1 Conceito, origem e finalidade

O mandado de segurança é um direito constitucional do cidadão, previsto no art. 5º, LXIX, da CF/88, tendo a natureza jurídica de ação constitucional, cujo objetivo é sanar o vício causado por ato ilegal ou inconstitucional de autoridade pública ou a ela equiparada. Tal remédio heróico foi instituído em nosso ordenamento pela Carta Magna de 16 de julho de 1934, em seu art.113,(1) que assim dispunha:

“Dar-se-á mandado de segurança para a defesa de direito certo e incontestável, ameaçado ou violado por ato manifestamente inconstitucional ou ilegal de qualquer autoridade.

O mandado de segurança visa, assim, à proteção de direito líquido e certo, que não corresponda à liberdade de locomoção nem ao direito de informação, amparáveis, respectivamente, por habeas corpus e habeas data.

Sobre o direito líquido e certo, Hely Lopes(2) assim o define:

“Direito líquido e certo é o que se apresenta manifesto na sua existência, delimitado na sua extensão e apto a ser exercitado no momento da impetração.

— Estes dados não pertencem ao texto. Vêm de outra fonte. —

Section Operations.
Context {T : Transport}.

(** [os.path.exists(path)] *)
Definition path_exists (path : string) : HM bool :=
  fun s => (Done (os_path_exists path (env s)), s).

(** An attribute of [self] *)
Definition attr {A} (f : WinSCPHandler -> A) : HM A :=
  fun s => (Done (f (self s)), s).

(** [self.ssh_client = paramiko.SSHClient()] and its host key policy *)
Definition new_client : HM Session :=
  fun s =>
    let (c, e) := SSHClient_new (env s) in
    (Done c, mkH (set_ssh_client (Some c) (self s)) e (trace s)).

(** [WinSCPHandler.connect] *)
Definition connect : HM bool :=
  try_except
    (client <- new_client ;;
     h <- attr (fun h => h) ;;
     with_key <- (if negb (String.eqb (private_key_path h) "")
                  then path_exists (private_key_path h)
                  else ret false) ;;
     (if with_key
      then private_key <- call (RSAKey_from_private_key_file (private_key_path h)) ;;
           call (SSHClient_connect client (host h) (port h) (username h)
                   (inl private_key))
      else call (SSHClient_connect client (host h) (port h) (username h)
                   (inr (password h)))) ;;
     channel <- call (SSHClient_open_sftp client) ;;
     set_self (set_sftp_client (Some channel)) ;;
     info ("Connected to " ++ host h ++ ":" ++ str_int (port h)) ;;
     ret true)
    (fun e =>
       error ("Connection failed: " ++ str e) ;;
       ret false).

(** [WinSCPHandler.disconnect] *)
Definition disconnect : HM unit :=
  sftp <- attr sftp_client ;;
  match sftp with
  | Some c => call (SFTP_close c)
  | None => ret tt
  end ;;
  ssh <- attr ssh_client ;;
  match ssh with
  | Some c => call (SSHClient_close c)
  | None => ret tt
  end ;;
  info "Disconnected from server".

(** [WinSCPHandler._ensure_remote_dir], with [frames] stack frames left *)
Fixpoint _ensure_remote_dir (frames : nat) (remote_dir : string) : HM unit :=
  match frames with
  | O => throw (Error "maximum recursion depth exceeded")
  | S frames' =>
      if String.eqb remote_dir "" || String.eqb remote_dir "/" then ret tt
      else
        try_except_not_found
          (c <- the_sftp "stat" ;;
           call (SFTP_stat c remote_dir))
          (let parent_dir := os_path_dirname remote_dir in
           (if negb (String.eqb parent_dir "")
            then _ensure_remote_dir frames' parent_dir
            else ret tt) ;;
           c <- the_sftp "mkdir" ;;
           call (SFTP_mkdir c remote_dir) ;;
           info ("Created remote directory: " ++ remote_dir))
  end.

(** [WinSCPHandler.upload_file]; [progress] tells whether a progress
    callback was given *)
Definition upload_file (local_path remote_path : string) (progress : bool) : HM bool :=
  try_except
    (present <- path_exists local_path ;;
     if negb present then
       error ("Local file not found: " ++ local_path) ;;
       ret false
     else
       let remote_dir := os_path_dirname remote_path in
       _ensure_remote_dir recursion_limit remote_dir ;;
       file_size <- call (os_path_getsize local_path) ;;
       info ("Uploading " ++ local_path ++ " to " ++ remote_path ++ " ("
             ++ str_int file_size ++ " bytes)") ;;
       c <- the_sftp "put" ;;
       call (SFTP_put c local_path remote_path progress) ;;
       info ("Upload completed: " ++ remote_path) ;;
       ret true)
    (fun e =>
       error ("Upload failed: " ++ str e) ;;
       ret false).

(** [WinSCPHandler.download_file] *)
Definition download_file (remote_path local_path : string) (progress : bool) : HM bool :=
  try_except
    (let local_dir := os_path_dirname local_path in
     (if negb (String.eqb local_dir "")
      then call (os_makedirs local_dir)
      else ret tt) ;;
     info ("Downloading " ++ remote_path ++ " to " ++ local_path) ;;
     c <- the_sftp "get" ;;
     call (SFTP_get c remote_path local_path progress) ;;
     info ("Download completed: " ++ local_path) ;;
     ret true)
    (fun e =>
       error ("Download failed: " ++ str e) ;;
       ret false).
(** * Sign language interpreter: the confirmation loop of [src/app.py]

    A shallow embedding of the body of [run_sign_language_interpreter]:
    the bounded prediction history, the per-frame confirmation rule and
    the keyboard commands that edit the sentence.  The camera, the hand
    landmark detector, the classifier and the audio mixer are external;
    a frame enters the model as what the detector returned for it, and a
    call of [play_sound_for_prediction] leaves the model as an emitted
    confirmation event. *)

From Stdlib Require Import ZArith List String Ascii Bool Arith Lia.
Import ListNotations.
Open Scope string_scope.
Open Scope list_scope.
Open Scope nat_scope.

(** ** Constants *)

(** [MAX_SENTENCE_LENGTH = 30] (app.py, line 26). *)
Definition MAX_SENTENCE_LENGTH : nat := 30.

(** [deque(maxlen=5)] (app.py, line 67). *)
Definition HISTORY_MAXLEN : nat := 5.

(** The two texts assigned to [error_message] (lines 123, 136 and 142). *)
Definition MISMATCH_ERROR : string :=
  "Error: Feature count mismatch or Multiple hands detected".
Definition LIMIT_ERROR : string :=
  "Error: Sentence length limit reached".

(** ** Python primitives used by the loop

    Labels, the sentence and the error message are Python strings; they
    are modelled by [string], with [String.length] for [len] and
    [String.append] for [+=]. *)

(** [collections.deque.append] on a deque with a [maxlen]: the item goes
    to the right end, and when the deque then holds more than [maxlen]
    items the leftmost one is dropped. *)
Definition deque_append (maxlen : nat) (d : list string) (x : string)
  : list string :=
  let d' := d ++ [x] in
  if maxlen <? List.length d' then tl d' else d'.

(** [all(p == predicted_label for p in prediction_history)]. *)
Definition all_equal (label : string) (d : list string) : bool :=
  forallb (fun p => String.eqb p label) d.
(** C6. Each [data] event of an active file stream overwrites the size of
    its descriptor with the length of that chunk: after any chunks and one
    more, the size is the length of the last one, whatever came before,
    and this is the size of the descriptor assigned when the stream ends. *)
Theorem size_is_last_chunk (o : BodyParserOptions) (st : State) (sid : nat)
  (field : string) (value : File) (chunks : list (list Byte.byte))
  (chunk : list Byte.byte) :
  listeners st !! sid = Some (field, value) ->
  let st' :=
    fold_left (fun s c => step o s (EvData sid c)) (chunks ++ [chunk]) st in
  listeners st' !! sid = Some (field, with_size value (length chunk)) /\
  file_size (with_size value (length chunk)) = length chunk /\
  data (step o st' (EvEnd sid false)) =
    setField (data st) field (VFile (with_size value (length chunk))).
Proof.
  intros Hl st'. subst st'. rewrite fold_left_app. cbn [fold_left].
  destruct (data_events_keep o sid field chunks st value Hl)
    as (n & Hn & Hd & _).
  rewrite (on_data_listened o _ sid field _ chunk Hn).
  assert (Hlook : forall m : gmap nat (string * File),
    <[sid := (field, with_size (with_size value n) (length chunk))]> m !! sid
    = Some (field, with_size value (length chunk))).
  { intros m. by rewrite lookup_insert_eq. }
  split; [apply Hlook|]. split; [done|].
  cbn [step]. unfold on_end. cbn [listeners set_listeners].
  rewrite Hlook. cbn [data assign set_listeners]. f_equal. exact Hd.
Qed.

(** ** The [file] handler *)

(** The events of a stream without listeners reach no callback. *)
Lemma unlistened_stream (o : BodyParserOptions) (st : State) (sid : nat) :
  listeners st !! sid = None ->
  (forall chunk, step o st (EvData sid chunk) = st) /\
  (forall truncated, step o st (EvEnd sid truncated) = st).
Proof.
  intros Hl. split; intros; cbn [step]; unfold on_data, on_end; by rewrite Hl.
Qed.

Lemma unlistened_chunks (o : BodyParserOptions) (st : State) (sid : nat)
  (chunks : list (list Byte.byte)) :
  listeners st !! sid = None ->
  fold_left (fun s c => step o s (EvData sid c)) chunks st = st.
Proof.
  intros Hl. induction chunks as [|c chunks IH]; cbn [fold_left]; [done|].
  by rewrite (proj1 (unlistened_stream o st sid Hl) c).
Qed.

(** C7. The [file] handler, given a part with a filename whose declared
    type the configured pattern does not accept, appends exactly one
    [FILE_TYPE_REJECTED] violation and resumes the stream, and that is
    all: no call of [onFile], no directory, no write stream, no assignment,
    no listener, so that the chunks and the end of the stream flow away
    without reaching any callback. (The handler runs for the parts the
    decoder hands to it; the decoder has none to hand over when the
    handler is not registered.) *)
Theorem rejected_type_is_drained (o : BodyParserOptions) (st : State)
  (sid : nat) (field : string) (info : FileInfo) (pattern : string) :
  info_filename info <> EmptyString ->
  mimeType o = Some pattern ->
  pattern <> EmptyString ->
  accepts (mkFile (info_filename info) 0 (info_mimeType info) None) pattern
    = false ->
  let value := mkFile (info_filename info) 0 (info_mimeType info) None in
  let st' := on_file o sid field info st in
  errors st' = errors st ++ [file_type_rejected value pattern] /\
  err_name (file_type_rejected value pattern) = "FILE_TYPE_REJECTED" /\
  effects st' = effects st ++ [Resume sid] /\
  data st' = data st /\
  listeners st' = listeners st /\
  awaiting st' = awaiting st /\
  (listeners st !! sid = None ->
   forall chunks truncated,
     step o (fold_left (fun s c => step o s (EvData sid c)) chunks st')
       (EvEnd sid truncated) = st').
Proof.
  intros Hname Hmime Hpat Hacc value st'. subst value st'.
  unfold on_file, mime_rejected. rewrite Hmime. cbn [file_name template_str].
  destruct (info_filename info) as [|c name] eqn:Hn; [done|].
  destruct pattern as [|c' pattern']; [done|]. rewrite Hacc.
  cbn [truthy_str negb andb]. repeat split.
  intros Hl chunks truncated.
  rewrite unlistened_chunks by done.
  by apply unlistened_stream.
Qed.

(** C5, as the code has it. The [file] handler, given a part whose
    filename is empty, resumes the stream and does nothing else: no
    violation, no call of [onFile], no directory, no write stream, no
    listener, hence no assignment, since the events of the stream reach no
    callback. The decoder, for its part, has counted the part against
    [limits.files] before it handed it over: it goes on with one more file
    counted. *)
Theorem empty_filename_is_drained_but_counted (o : BodyParserOptions) :
  (forall st sid field info,
     info_filename info = EmptyString ->
     let st' := on_file o sid field info st in
     st' = do_effect (Resume sid) st /\
     errors st' = errors st /\
     data st' = data st /\
     effects st' = effects st ++ [Resume sid] /\
     listeners st' = listeners st /\
     awaiting st' = awaiting st)
  /\
  (forall field info chunks truncated rest d st,
     info_filename info = EmptyString ->
     has_file_handler o = true ->
     at_files_limit o d = false ->
     listeners st !! streams d = None ->
     awaiting st !! streams d = None ->
     busboy_feed o (PartFile field info chunks truncated :: rest) d st =
     busboy_feed o rest
       (mkDecoder (S (files d)) (hitFilesLimit d) (S (streams d)))
       (do_effect (Resume (streams d)) st)).
Proof.
  assert (Hfile : forall st sid field info,
    info_filename info = EmptyString ->
    on_file o sid field info st = do_effect (Resume sid) st).
  { intros st sid field info Hn. unfold on_file. cbn [file_name].
    by rewrite Hn. }
  split.
  - intros st sid field info Hn. cbn zeta. by rewrite Hfile.
  - intros field info chunks truncated rest d st Hn Hh Hlim Hl Ha.
    cbn [busboy_feed]. rewrite Hlim, Hh. f_equal.
    unfold feed_file.
    assert (Hst : step o st (EvFile (streams d) field info) =
                  do_effect (Resume (streams d)) st).
    { cbn [step]. rewrite Hh. by apply Hfile. }
    rewrite Hst. cbn [awaiting do_effect]. rewrite Ha.
    rewrite unlistened_chunks by done.
    by apply unlistened_stream.
Qed.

Por outras palavras, o direito invocável, para ser amparável por mandado de segurança, há de vir expresso em norma legal e trazer em si todos os requisitos e condições de sua aplicação ao impetrante: se a sua existência for duvidosa; se a sua extensão ainda não estiver delimitada; se o seu exercício depender de situações e fatos ainda não determinados, não rende ensejo à segurança, embora possa ser defendido por outros meios judiciais.

Porém, a expressão "direito líquido e certo" não é a mais apropriada, pois leva a crer que o direito é indiscutível, pois já estaria delimitado, o que não ocorre, pois o que é líquido e certo não é o direito, mas sim os fatos que ensejam a ação. Corroborando tal questão, a própria Súmula nº 625 do STF(3) aduz ser possível a discussão de questão de direito no bojo do mandado de segurança. Assim, são os fatos que devem ser comprovados de plano a fim de que seja concedida a segurança, isto é, deve ser suficiente a produção de prova documental, acompanhando a inicial, para a concessão da segurança.

Se houver necessidade de instrução probatória para a comprovação dos fatos, estes não são líquidos nem certos, devendo ser alvo de ação ordinária, e não de mandado de segurança, cuja inicial será indeferida, nos termos da Lei 12.016/2009.

Feita essa breve introdução a respeito de aspectos gerais processuais do rito do mandado de segurança, passaremos, no próximo tópico, a analisar a questão central do presente trabalho, que versa sobre as contradições existentes na Lei n° 12.016/2009 a respeito do mandado de segurança coletivo.

2 Mandado de segurança coletivo e as contradições existentes na Lei n° 12.016/2009

A grande inovação da Lei 12.016/2009 foi a regulamentação do mandado de segurança coletivo, previsto na CF/88, em seu art. 5º, LXX.

Assim, tendo em vista que se trata de um instrumento para a defesa da tutela coletiva, as normas do mandado de segurança coletivo devem se adequar ao chamado "microssistema processual coletivo", tendo como núcleo o Código de Defesa do Consumidor e a Lei da Ação Civil Pública. Tal microssistema tem a função de, enquanto não houver a publicação do Código de Processo  Civil Coletivo, aplicar suas normas subsidiariamente aos instrumentos de proteção coletiva (ação popular, ação de improbidade, mandado de segurança coletivo), na busca pela sua efetivação.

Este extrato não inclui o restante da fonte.